Tuesday, July 8, 2014

Isabel Chapin






Isabel Chapin was born April 17, 1845 in Irasburg, Vermont to Dr. and Mrs. Hayes   She often accompanied her father on his medical calls and assisted at home with farm duties. Her parents were forward thinkers and impressed upon all of their children the value of a good education and the recognition of one’s abilities regardless of their gender, “your mother and I both believe girls should do whatever they’re capable of doing…”     At eighteen she married William Chapin who was a Congregational minister.  Just a few weeks later she boarded the Sydenbam with her husband and beloved cat to begin the five month journey to Bombay.
The Chapins had planned to do missionary work in India for ten years but William soon succumbed to diphtheria leaving Isabel a nineteen year old widow.  She stayed alone for six months in India then returning to the United States to study medicine in order to return to India as a medical missionary.
While studying medicine she fell in love with a patient, Samuel Barrows and they married in 1867. He supported her while she pursued her medical degree after which she supported him while he attended Harvard Divinity School to become a Unitarian minister.  Isabel attended the Women’s Medical College of the New York Infirmary for Women and Children then sent a year abroad at the University of Vienna specializing in ophthalmology.  Meanwhile, Sam took a job in Washington D.C., as stenographic secretary to  Secretary of State, William H. Seward. 
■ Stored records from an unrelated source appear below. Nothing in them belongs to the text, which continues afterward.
Lemma lowerIndex_runs n bx elem ix b r l z nr :
  bok b -> outside_free r -> freshB b r -> snap r -> r <> [] ->
  stable r bx (VList l) -> stable r ix (VInt z) ->
  forallb (scalarHas (RScalar elem)) l = true -> isScalar NotScalar elem = false ->
  runs n (indexStmts bx ix b) r (afterIndex b (indexStmts bx ix b)) nr
    (GIndex (ident (tmpName (nTmp b))) (ident (tmpName (S (nTmp b))))) elem
    (idxFires (VList l) (VInt z)) (pyIndex (VList l) (VInt z)).
Proof.
  intros Hb Ho Hf Hs Hne Hx Hy Hl Hel. destruct r as [|fr t]; [done|].
  set (x := tmpName (nTmp b)). set (y := tmpName (S (nTmp b))).
  assert (generated x = true /\ generated y = true) as [Gx Gy] by (by split; apply generated_names).
  assert (x <> y) as Hxy by (intros E; apply tmpName_inj in E; lia).
  assert (glookup x (fr :: t) = None) as Nx by (apply (fr_tmp _ _ Hf); lia).
  assert (glookup y (fr :: t) = None) as Ny by (apply (fr_tmp _ _ Hf); lia).
  destruct (fresh_two fr t x y (VList l) (VInt z) Gx Gy Hxy Nx Ny) as (E2 & L1 & L2 & L3).
  set (r2 := <[y := VInt z]> (<[x := VList l]> fr) :: t) in *.
  assert (extends (fr :: t) (<[x := VList l]> fr :: t)) as E1 by (by apply extends_insert).
  pose proof (extends_outside _ _ _ _ E1 Ho) as Ho1. pose proof (extends_outside _ _ _ _ E2 Ho) as Ho2.
  assert (execs n (indexStmts bx ix b) (fr :: t) =
    Some (if (z <? 0) || (Z.of_nat (length l) <=? z) then GTail h args else GNorm r2)) as X.
  { unfold indexStmts. fold x y.
    rewrite execs_cons, (define_exec n x bx (VList l));
      [|by apply gen_ne_blank|done|by eapply stable_here].
    rewrite execs_cons, (define_exec n y ix (VInt z)); [|by apply gen_ne_blank| |].
    - fold r2. rewrite execs_cons.
      rewrite (deopt_if callee sigs h args n _ ((z <? 0) || (Z.of_nat (length l) <=? z)) b r2);
        [by destruct (_ || _)|done|done| |].
      + intros _. eapply snap_incl; [by apply extends_incl|done].
      + apply (outOfBounds_stable r2); [done|done|apply push_incl|by apply push_outside].
    - rewrite glookup_insert. by rewrite (proj2 (String.eqb_neq y x)).
    - apply Hy; [by apply extends_incl|done]. }
  destruct ((z <? 0) || (Z.of_nat (length l) <=? z)) eqn:Eo; [by apply RunTail|].
  apply orb_false_iff in Eo as [Ez El].
  destruct (lookup_lt_is_Some_2 l (Z.to_nat z)) as [v Ev]; [lia|].
  eapply (RunVal _ _ _ _ _ _ _ _ _ _ _ _ _ r2 v); [done|done| | | |].
  - split; simpl nTmp; simpl nFlag; simpl nErr; intros i Hi; (rewrite L3; [by apply Hf; lia|..]);
      try (by intros E%tmpName_inj; lia); done.
  - intros r' I Ho'. cbn [eval ident]. unfold ident. cbn [eval]. unfold resolve.
    rewrite (I _ _ L1), (I _ _ L2). simpl. by rewrite Ez.
  - unfold hasRepr. apply isScalar_false in Hel.
    assert (scalarHas (RScalar elem) v = true) as Hv.
    { rewrite forallb_forall in Hl. apply Hl. apply list_elem_of_In. by eapply list_elem_of_lookup_2. }
    by destruct (RScalar elem).
  - unfold allows. simpl. rewrite Ez. simpl. rewrite Ez, El. simpl. by rewrite Ev.
Qed.

(** ** Calls *)

Lemma evals_stable r es vs : outside_free r -> Forall2 (stable r) es vs -> evals r es = Some vs.
Proof.
  intros Ho. induction 1 as [|e v es vs He Hes IH]; simpl; [done|].
  by rewrite (stable_here _ _ _ _ _ Ho He), IH.
Qed.

Definition afterCall (b : Builder) (P : list gstmt) : Builder :=
  mkBuilder (fn b) (params b) (bret b) (deopt b) (deoptUsed b) (S (nTmp b)) (nFlag b) (S (nErr b))
    (nDeopt b) (genDeopt b) (pre b ++ P) (resume b).

Definition errCheck (x : string) (rp : Repr) : gstmt :=
  ifStmt (binary NEQ (ident x) (ident "nil")) [ret [zero rp; ident x]].

Definition callStmts (name : string) (xs : list gexpr) (b : Builder) : list gstmt :=
  [GAssign [ident (tmpName (nTmp b)); ident (excName (nErr b))] DEFINE [callExpr (ident name) xs];
   errCheck (excName (nErr b)) (bret b)].

Lemma lowerCallOf_eq name xs rp b :
  lowerCallOf name xs rp b = inl ((ident (tmpName (nTmp b)), rp), afterCall b (callStmts name xs b)).
Proof. done. Qed.

Lemma afterCall_next b P : bnext b (afterCall b P) P.
Proof. split; simpl; auto. Qed.

(** The error check propagates an exception and lets nil through. *)
Lemma errCheck_exec n x rp r e :
  outside_free r -> glookup x r = Some e -> (e = VNil \/ exists ex, e = VErr ex) ->
  exists z, exec n (errCheck x rp) r =
    Some (match e with VErr ex => GRet [z; VErr ex] | _ => GNorm r end).
Proof.
  intros Ho Hx He. pose proof (push_outside _ _ _ (push_outside _ _ _ Ho)) as Ho2.
  destruct (eval_zero _ _ _ rp Ho2) as [z Ez]. exists z. unfold errCheck. rewrite exec_guard.
  assert (evalCond (binary NEQ (ident x) (ident "nil")) (∅ :: r) =
    Some (match e with VErr _ => true | _ => false end)) as ->.
  { unfold evalCond, binary, ident. cbn [eval]. unfold resolve. cbn [glookup]. rewrite !lookup_empty, Hx.
    rewrite (Ho "nil") by (by left). destruct He as [->|[ex ->]]; done. }
  destruct He as [->|[ex ->]]; cbn -[GoSem.exec ret]; [done|].
  unfold ret. cbn [GoSem.exec]. rewrite execReturn2. cbn [evals]. rewrite Ez.
  unfold ident. cbn [eval]. unfold resolve. cbn [glookup]. by rewrite !lookup_empty, Hx.
Qed.

Lemma call2_static r name xs vs :
  outside_free r -> outside name -> Forall2 (stable r) xs vs ->
  call2 callee r (callExpr (ident name) xs) =
  Some (match callee name vs with inl v => (v, VNil) | inr e => (VNil, VErr e) end).
Proof.
  intros Ho Hn Hvs. unfold callExpr, ident, call2. by rewrite (Ho name Hn), (evals_stable r xs vs Ho Hvs).
Qed.

Lemma lowerCall_runs n name xs vs rp b r nr d :
  outside_free r -> freshB b r -> r <> [] -> outside name -> Forall2 (stable r) xs vs ->
  (forall v, callee name vs = inl v -> hasRepr rp v = true) -> nr = false ->
  runs n (callStmts name xs b) r (afterCall b (callStmts name xs b)) nr (ident (tmpName (nTmp b))) rp
    d (Some (pyCall callee name vs)).
Proof.
  intros Ho Hf Hne Hname Hvs Hty Hnr. destruct r as [|fr t]; [done|].
  set (x := tmpName (nTmp b)). set (y := excName (nErr b)).
  assert (generated x = true /\ generated y = true) as [Gx Gy] by (by split; apply generated_names).
  assert (glookup x (fr :: t) = None) as Nx by (apply (fr_tmp _ _ Hf); lia).
  assert (glookup y (fr :: t) = None) as Ny by (apply (fr_exc _ _ Hf); lia).
  set (p := match callee name vs with inl v => (v, VNil) | inr e => (VNil, VErr e) end).
  destruct (fresh_two fr t x y p.1 p.2 Gx Gy ltac:(done) Nx Ny) as (E2 & L1 & L2 & L3).
  set (r2 := <[y := p.2]> (<[x := p.1]> fr) :: t) in *.
  pose proof (extends_outside _ _ _ _ E2 Ho) as Ho2.
  assert (exec n (GAssign [ident x; ident y] DEFINE [callExpr (ident name) xs]) (fr :: t) =
    Some (GNorm r2)) as X1.
  { cbn [GoSem.exec execAssign lhsNames ident mbind option_bind].
    rewrite (call2_static _ name xs vs Ho Hname Hvs). fold p. cbn -[gdefine].
    by rewrite gdefine2; auto using gen_ne_blank. }
  destruct (errCheck_exec n y (bret b) r2 p.2 Ho2 L2) as [z X2].
  { unfold p. destruct (callee name vs); simpl; eauto. }
  assert (execs n (callStmts name xs b) (fr :: t) =
    Some (match p.2 with VErr ex => GRet [z; VErr ex] | _ => GNorm r2 end)) as X.
  { unfold callStmts. fold x y. rewrite execs_cons, X1, execs_cons, X2. by destruct p.2. }
  unfold p, pyCall in *. destruct (callee name vs) as [v|e] eqn:Ec; cbn [fst snd] in *.
  - eapply (RunVal _ _ _ _ _ _ _ _ _ _ _ _ _ r2 v); [done|done| |by apply stable_ident|by apply Hty|done].
    split; simpl nTmp; simpl nFlag; simpl nErr; intros i Hi; (rewrite L3; [by apply Hf; lia|..]);
      try (by intros E%tmpName_inj; lia); try (by intros E%excName_inj; lia); done.
  - eapply RunRaise; [done|done|done].
Qed.

(** ** Attributes *)

Lemma lowerAttr_spec name bx br s fr b :
  RShape br = Some s -> Field s name = Some fr -> isScalar NotScalar fr = false ->
  isScalar NotScalar br = true -> Elem br = None ->
  lowerAttrOf name bx br b = inl ((GSel bx name, fr), b) /\
  forall r v, stable r bx v -> hasRepr br v = true ->
    exists u, fieldOf name v = Some u /\ stable r (GSel bx name) u /\ hasRepr fr u = true.
Proof.
  intros Hs Hf Hfr Hbr He. unfold lowerAttrOf. rewrite Hs, Hf. split; [done|].
  intros r v Hx Hv. unfold hasRepr in Hv. rewrite (isScalar_true _ _ Hbr), He, Hs in Hv.
  destruct v as [| | | | |fs| |]; try done. rewrite forallb_forall in Hv.
  unfold Field in Hf. destruct (List.find _ _) as [sf|] eqn:Efind; [|done].
  injection Hf as <-. apply find_some in Efind as [Hin Hname]. apply String.eqb_eq in Hname.
  specialize (Hv sf Hin). unfold fieldHas in Hv. rewrite Hname in Hv.
  destruct (fieldOf name (VStruct fs)) as [u|] eqn:Eu; [|done]. exists u. split; [done|]. split.
  - intros r' I Ho. cbn [eval]. by rewrite (Hx r' I Ho).
  - unfold hasRepr. apply isScalar_false in Hfr. by destruct (RScalar (sfRepr Repr sf)).
Qed.
End Operators.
Upon her return to America, Isabel opened a private practice in the capital and taught diseases of the eye at Howard University’s School of Medicine.  When Sam became ill, she stepped into his position with Seward and because the first woman stenographic reporter in Congress, the first woman ever to be employed by the State Department and possibly the only female State Department employee to receive the same salary as a man.